The problem> Take the entries below and print, exactly, the stretch from the line containing "exists w' ds, foldl" through the line containing "c_dispatchQueue (w_c w') = c_dispatchQueue", both included.

(Saved data entries)
Lemma dispatchedMem_committed id public t w :
  transactionsByID w !! id = Some t -> currentState (stateMachine t) = State_Ready_For_Dispatch ->
  committed id public w (dispatchedMem id public w).
Proof.
  intros Ht Hs. unfold committed. split_and!.
  - by destruct public.
  - by destruct public.
  - destruct public; cbn; set_solver.
  - by destruct public.
  - intros j.
    assert (Hready : getCoordinatorTransactionState w id = Some State_Ready_For_Dispatch).
    { unfold getCoordinatorTransactionState. rewrite Ht. simpl. by rewrite Hs. }
    assert (Hj : transactionsByID (dispatchedMem id public w) !! j
      = alter (fun t => t <| heartbeatIntervalsSinceStateChange := 0%Z |> <| stateEntryTime := w_now w |>) id
          (transactionsByID (enterState (txEntity id) State_Dispatched (DispatchedEvent public) w)) !! j) by (by destruct public).
    unfold getCoordinatorTransactionState at 1. rewrite Hj. destruct (decide (j = id)) as [->|Hne].
    + rewrite bool_decide_true by done. by rewrite lookup_alter_eq, enterState_lookup, decide_True, Ht.
    + rewrite bool_decide_false by naive_solver. by rewrite lookup_alter_ne, enterState_lookup, decide_False.
Qed.

Lemma committed_frame id public w w1 w2 :
  transactionsByID w2 = transactionsByID w1 -> heldLocks w2 = heldLocks w1 -> w_c w2 = w_c w1 ->
  w_persisted w2 = w_persisted w1 -> committed id public w w1 -> committed id public w w2.
Proof.
  unfold committed, getCoordinatorTransactionState. intros -> -> -> ->. done.
Qed.

(** The event commits a transaction that is ready, and leaves any other as it is. *)
Lemma handle_dispatched fuel id public w :
  heldLocks w = ∅ ->
  committed id public w (coordinatorTransactionHandleEvent (S fuel) id (DispatchedEvent public) w).1.
Proof.
  intros Hl. cbn [coordinatorTransactionHandleEvent].
  destruct (transactionsByID w !! id) as [t|] eqn:Ht.
  2: { unfold committed. split_and!; try done; [set_solver|]. intros j. rewrite bool_decide_false; [done|].
       unfold getCoordinatorTransactionState. rewrite Ht. naive_solver. }
  rewrite HandleEvent_unlocked by (rewrite Hl; set_solver).
  set (w1 := w <| heldLocks ::= union {[id]} |>). set (handle := coordinatorTransactionHandleEvent fuel).
  assert (Hw1 : committed id public w1
    (dispatchEvent (txEntity id) (stateDefinitionsMap handle id) (Some (transitionCallback id)) (DispatchedEvent public) w1).1).
  { destruct (decide (currentState (stateMachine t) = State_Ready_For_Dispatch)) as [Hs|Hs].
    - rewrite (dispatched_accepted handle id public t w1 Ht Hs).
      destruct (notifyDispatched_frame id (DispatchedEvent public) (dispatchedMem id public w1)) as (E1 & E2 & E3 & E4).
      apply (committed_frame id public w1 _ _ E1 E2 E3 E4). by apply (dispatchedMem_committed id public t).
    - rewrite (dispatched_declined handle id public t w1 Ht Hs). unfold committed. split_and!; try done; [cbn; set_solver|].
      intros j. rewrite bool_decide_false; [done|]. intros [-> Hj]. apply Hs.
      unfold getCoordinatorTransactionState in Hj. change (transactionsByID w1) with (transactionsByID w) in Hj.
      rewrite Ht in Hj. by injection Hj. }
  destruct (dispatchEvent _ _ _ _ w1) as [w2 r]. destruct Hw1 as (Q & P & F & L & St).
  unfold committed. split_and!; try done. unfold unlockTx, fst. simpl. simpl in L. rewrite L, Hl. set_solver.
Qed.

Lemma commit_inFlight id public w w' :
  committed id public w w' -> (size (c_inFlightTxns (w_c w')) <= S (size (c_inFlightTxns (w_c w))))%nat.
Proof.
  intros (_ & _ & F & _). etrans; [by apply subseteq_size|]. destruct public.
  - rewrite size_union_alt, size_singleton.
    pose proof (subseteq_size (c_inFlightTxns (w_c w) ∖ {[id]}) (c_inFlightTxns (w_c w)) ltac:(set_solver)). lia.
  - rewrite union_empty_l_L. lia.
Qed.

Lemma commitDispatch_fold fuel batch w acc :
  heldLocks w = ∅ ->
  exists w' ds, foldl (commitDispatch (S fuel)) (w, acc) batch = (w', acc ++ ds) /\
    sublist ds (snd <$> batch) /\ heldLocks w' = ∅ /\
    c_dispatchQueue (w_c w') = c_dispatchQueue (w_c w) /\ w_persisted w' = w_persisted w /\
    (size (c_inFlightTxns (w_c w')) <= size (c_inFlightTxns (w_c w)) + length batch)%nat.
Proof.
  revert w acc. induction batch as [|[id prepared] batch IH]; intros w acc Hl; cbn [foldl].
  { exists w, []. rewrite app_nil_r. split_and!; try done. cbn. lia. }
  rewrite fmap_cons. unfold commitDispatch at 2. cbn [snd length].
  set (public := nonEmpty (td_PublicDispatches (pd_Dispatch prepared))).
  pose proof (handle_dispatched fuel id public w Hl) as Hc.
  destruct (coordinatorTransactionHandleEvent (S fuel) id (DispatchedEvent public) w) as [w1 r]. cbn [fst] in *.
  pose proof (commit_inFlight _ _ _ _ Hc) as Hf. destruct Hc as (Q & P & _ & L & _). rewrite Hl in L.
  case_bool_decide as Hd.
  - destruct (IH w1 (acc ++ [prepared]) L) as (w' & ds & E & Hs & L' & Q' & P' & F'). exists w', (prepared :: ds).
    rewrite E, <-app_assoc. split_and!; [done|by apply sublist_skip|done|congruence|congruence|lia].
  - destruct (IH w1 acc L) as (w' & ds & E & Hs & L' & Q' & P' & F'). exists w', ds.
    split_and!; [done|by apply sublist_cons|done|congruence|congruence|lia].
Qed.

(** What one turn of the loop may do. *)
Definition loopTurn (w w' : World) : Prop :=
  heldLocks w' = ∅ /\
  (Z.of_nat (size (c_inFlightTxns (w_c w'))) <= maxDispatchAhead)%Z /\
  exists taken ds, c_dispatchQueue (w_c w) = taken ++ c_dispatchQueue (w_c w') /\
    w_persisted w' = w_persisted w ++ ds /\ sublist ds (snd <$> taken).

Lemma dispatchLoopStep_ok fuel w w' :
  heldLocks w = ∅ -> dispatchLoopStep (S fuel) w = Some w' -> loopTurn w w'.
Proof.
  intros Hl. unfold dispatchLoopStep, awaitDispatchAheadCapacity.
  destruct (c_dispatchQueue (w_c w)) as [|qd rest] eqn:Eq; [done|].
  destruct (Z.leb_spec maxDispatchAhead (Z.of_nat (size (c_inFlightTxns (w_c w))))) as [|Hcap]; [done|].
  unfold pullDispatchBatch, dispatchBatch. cbn [w_c c_dispatchQueue field_set].
  set (n := Z.to_nat _). set (w1 := field_set _ _ _).
  destruct (commitDispatch_fold fuel (qd :: take n rest) w1 [] Hl) as (w2 & ds & E & Hs & L & Q & P & F).
  cbn [app] in E. rewrite E. intros [= <-]. split_and!; [done| |].
  - cbn. cbn [length] in F. rewrite length_take in F. change (c_inFlightTxns (w_c w1)) with (c_inFlightTxns (w_c w)) in F.
    assert (Hn : (Z.of_nat n <= maxDispatchAhead - Z.of_nat (size (c_inFlightTxns (w_c w))) - 1)%Z).
    { unfold n. destruct (Z.le_ge_cases 0 (Z.min (maxDispatchAhead - Z.of_nat (size (c_inFlightTxns (w_c w)))) dispatchMaxBatchSize - 1)).
      - rewrite Z2Nat.id by done. lia.
      - rewrite (Z2Nat.nonpos _ ltac:(done)). lia. }
    lia.
  - exists (qd :: take n rest), ds. split_and!; [|cbn; by rewrite P|done].
    rewrite Eq. change (qd :: rest = (qd :: take n rest) ++ c_dispatchQueue (w_c w2)). rewrite Q. cbn. by rewrite take_drop.
Qed.

(** The loop, turn after turn, until it would wait. *)
Fixpoint dispatchLoop (turns fuel : nat) (w : World) : World :=
  match turns with
  | O => w
  | S turns =>
      match dispatchLoopStep fuel w with
      | Some w' => dispatchLoop turns fuel w'
      | None => w
      end
  end.

(** (C34) The dispatch loop keeps the order and the limit: however many turns it runs, what it
    persists is taken from the front of the queue, in queue order, each queued dispatch at most once,
    and it never takes the number of public transactions in flight beyond the dispatch-ahead limit. *)
Theorem dispatchLoop_keeps_order_and_limit turns fuel w :
  heldLocks w = ∅ -> (Z.of_nat (size (c_inFlightTxns (w_c w))) <= maxDispatchAhead)%Z ->
  let w' := dispatchLoop turns (S fuel) w in
  (Z.of_nat (size (c_inFlightTxns (w_c w'))) <= maxDispatchAhead)%Z /\
  exists taken ds, c_dispatchQueue (w_c w) = taken ++ c_dispatchQueue (w_c w') /\
    w_persisted w' = w_persisted w ++ ds /\ sublist ds (snd <$> taken).
Proof.
  revert w. induction turns as [|turns IH]; intros w Hl Hi; cbn [dispatchLoop]; cbv zeta.
  { split; [done|]. exists [], []. by rewrite app_nil_r. }
  destruct (dispatchLoopStep (S fuel) w) as [w1|] eqn:E.
  2: { split; [done|]. exists [], []. by rewrite app_nil_r. }
  destruct (dispatchLoopStep_ok fuel w w1 Hl E) as (L & I1 & taken & ds & Q & P & Hs).
  destruct (IH w1 L I1) as (I2 & taken2 & ds2 & Q2 & P2 & Hs2). split; [done|].
  exists (taken ++ taken2), (ds ++ ds2). rewrite Q, Q2, P2, P, !app_assoc, fmap_app.
  split_and!; [done|done|by apply sublist_app].
Qed.
(* ===== verification/BlockHeight.v ===== *)
(** * Refreshing the block height (coordinator/coordinating.go, coordinator/selection.go)

    The coordinator samples the block height when it sends requests, and recomputes from it who may
    coordinate. *)

From S2P Require Import Prelude Selection DependencyTracker StateVisibility Grapher TxTypes CoordTypes World Sample.
Open Scope list_scope.

(** A refresh that enters a new epoch records the new effective height but leaves the priority
    list of the previous one: the list is recomputed before the effective height is updated, so it
    ranks the candidates for the epoch that has just ended. *)
Theorem refreshBlockHeight_priorities_lag w :
  c_coordinatorSelection (w_c w) = COORDINATOR_ENDORSER -> c_coordinatorSelectionBlockRange (w_c w) <> 0%Z ->
  exists w', refreshBlockHeight w = (w', Ok tt) /\
    ComputeEffectiveBlockHeight (u64 (w_liveBlockHeight w)) (c_coordinatorSelectionBlockRange (w_c w))
      = Ok (c_effectiveBlockHeight (w_c w')) /\
    c_coordinatorPriorityList (w_c w')
      = ComputeCoordinatorPriorityList (c_endorserCandidates (w_c w)) (c_effectiveBlockHeight (w_c w)) /\
    (c_effectiveBlockHeight (w_c w') <> c_effectiveBlockHeight (w_c w) ->
     c_internalQueue (w_c w') = c_internalQueue (w_c w) ++ [EpochBoundaryReachedEvent]).
Proof.
  intros Hs Hr. unfold refreshBlockHeight, ComputeEffectiveBlockHeight.
  destruct (Z.eqb_spec (c_coordinatorSelectionBlockRange (w_c w)) 0) as [|_]; [done|].
  set (new := u64_sub _ _). unfold gets, modify, onGrapher, liftR, mbind, M_bind, calculateCoordinatorPriorities.
  cbn -[ComputeCoordinatorPriorityList ForgetConfirmedLocks u64 u64_sub Z.modulo]. rewrite Hs.
  cbn -[ComputeCoordinatorPriorityList ForgetConfirmedLocks u64 u64_sub Z.modulo].
  destruct (Z.eqb_spec (c_coordinatorSelectionBlockRange (w_c w)) 0) as [|_]; [done|]. fold new.
  destruct (Z.eqb_spec new (c_effectiveBlockHeight (w_c w))) as [E|E]; (eexists; split; [reflexivity|]).
  all: cbn -[ComputeCoordinatorPriorityList ForgetConfirmedLocks u64 u64_sub Z.modulo]; rewrite Hs; split_and!; try done.
  by rewrite E.
Qed.

(** The chain has moved from the first epoch of fifty blocks into the second. *)
Definition epochWorld : World := (sampleWorld [] NewDependencyTracker) <| w_liveBlockHeight := 60%Z |>.

Lemma refreshBlockHeight_priorities_lag_witness :
  exists w', refreshBlockHeight epochWorld = (w', Ok tt) /\
    c_effectiveBlockHeight (w_c w') = 50%Z /\
    c_coordinatorPriorityList (w_c w') = ComputeCoordinatorPriorityList ["node1"; "node2"]%string 0 /\
    c_coordinatorPriorityList (w_c w') <> ComputeCoordinatorPriorityList ["node1"; "node2"]%string 50.
Proof.
  destruct (refreshBlockHeight_priorities_lag epochWorld) as (w' & Hrun & He & Hl & _); [reflexivity|discriminate|].
  exists w'. split; [exact Hrun|]. split; [assert (Hx : Ok 50%Z = Ok (c_effectiveBlockHeight (w_c w'))) by (rewrite <-He; vm_compute; reflexivity); by injection Hx|]. split; [exact Hl|].
  rewrite Hl. vm_compute. discriminate.
Defined.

Solution for this task>
  exists w' ds, foldl (commitDispatch (S fuel)) (w, acc) batch = (w', acc ++ ds) /\
    sublist ds (snd <$> batch) /\ heldLocks w' = ∅ /\
    c_dispatchQueue (w_c w') = c_dispatchQueue (w_c w) /\ w_persisted w' = w_persisted w /\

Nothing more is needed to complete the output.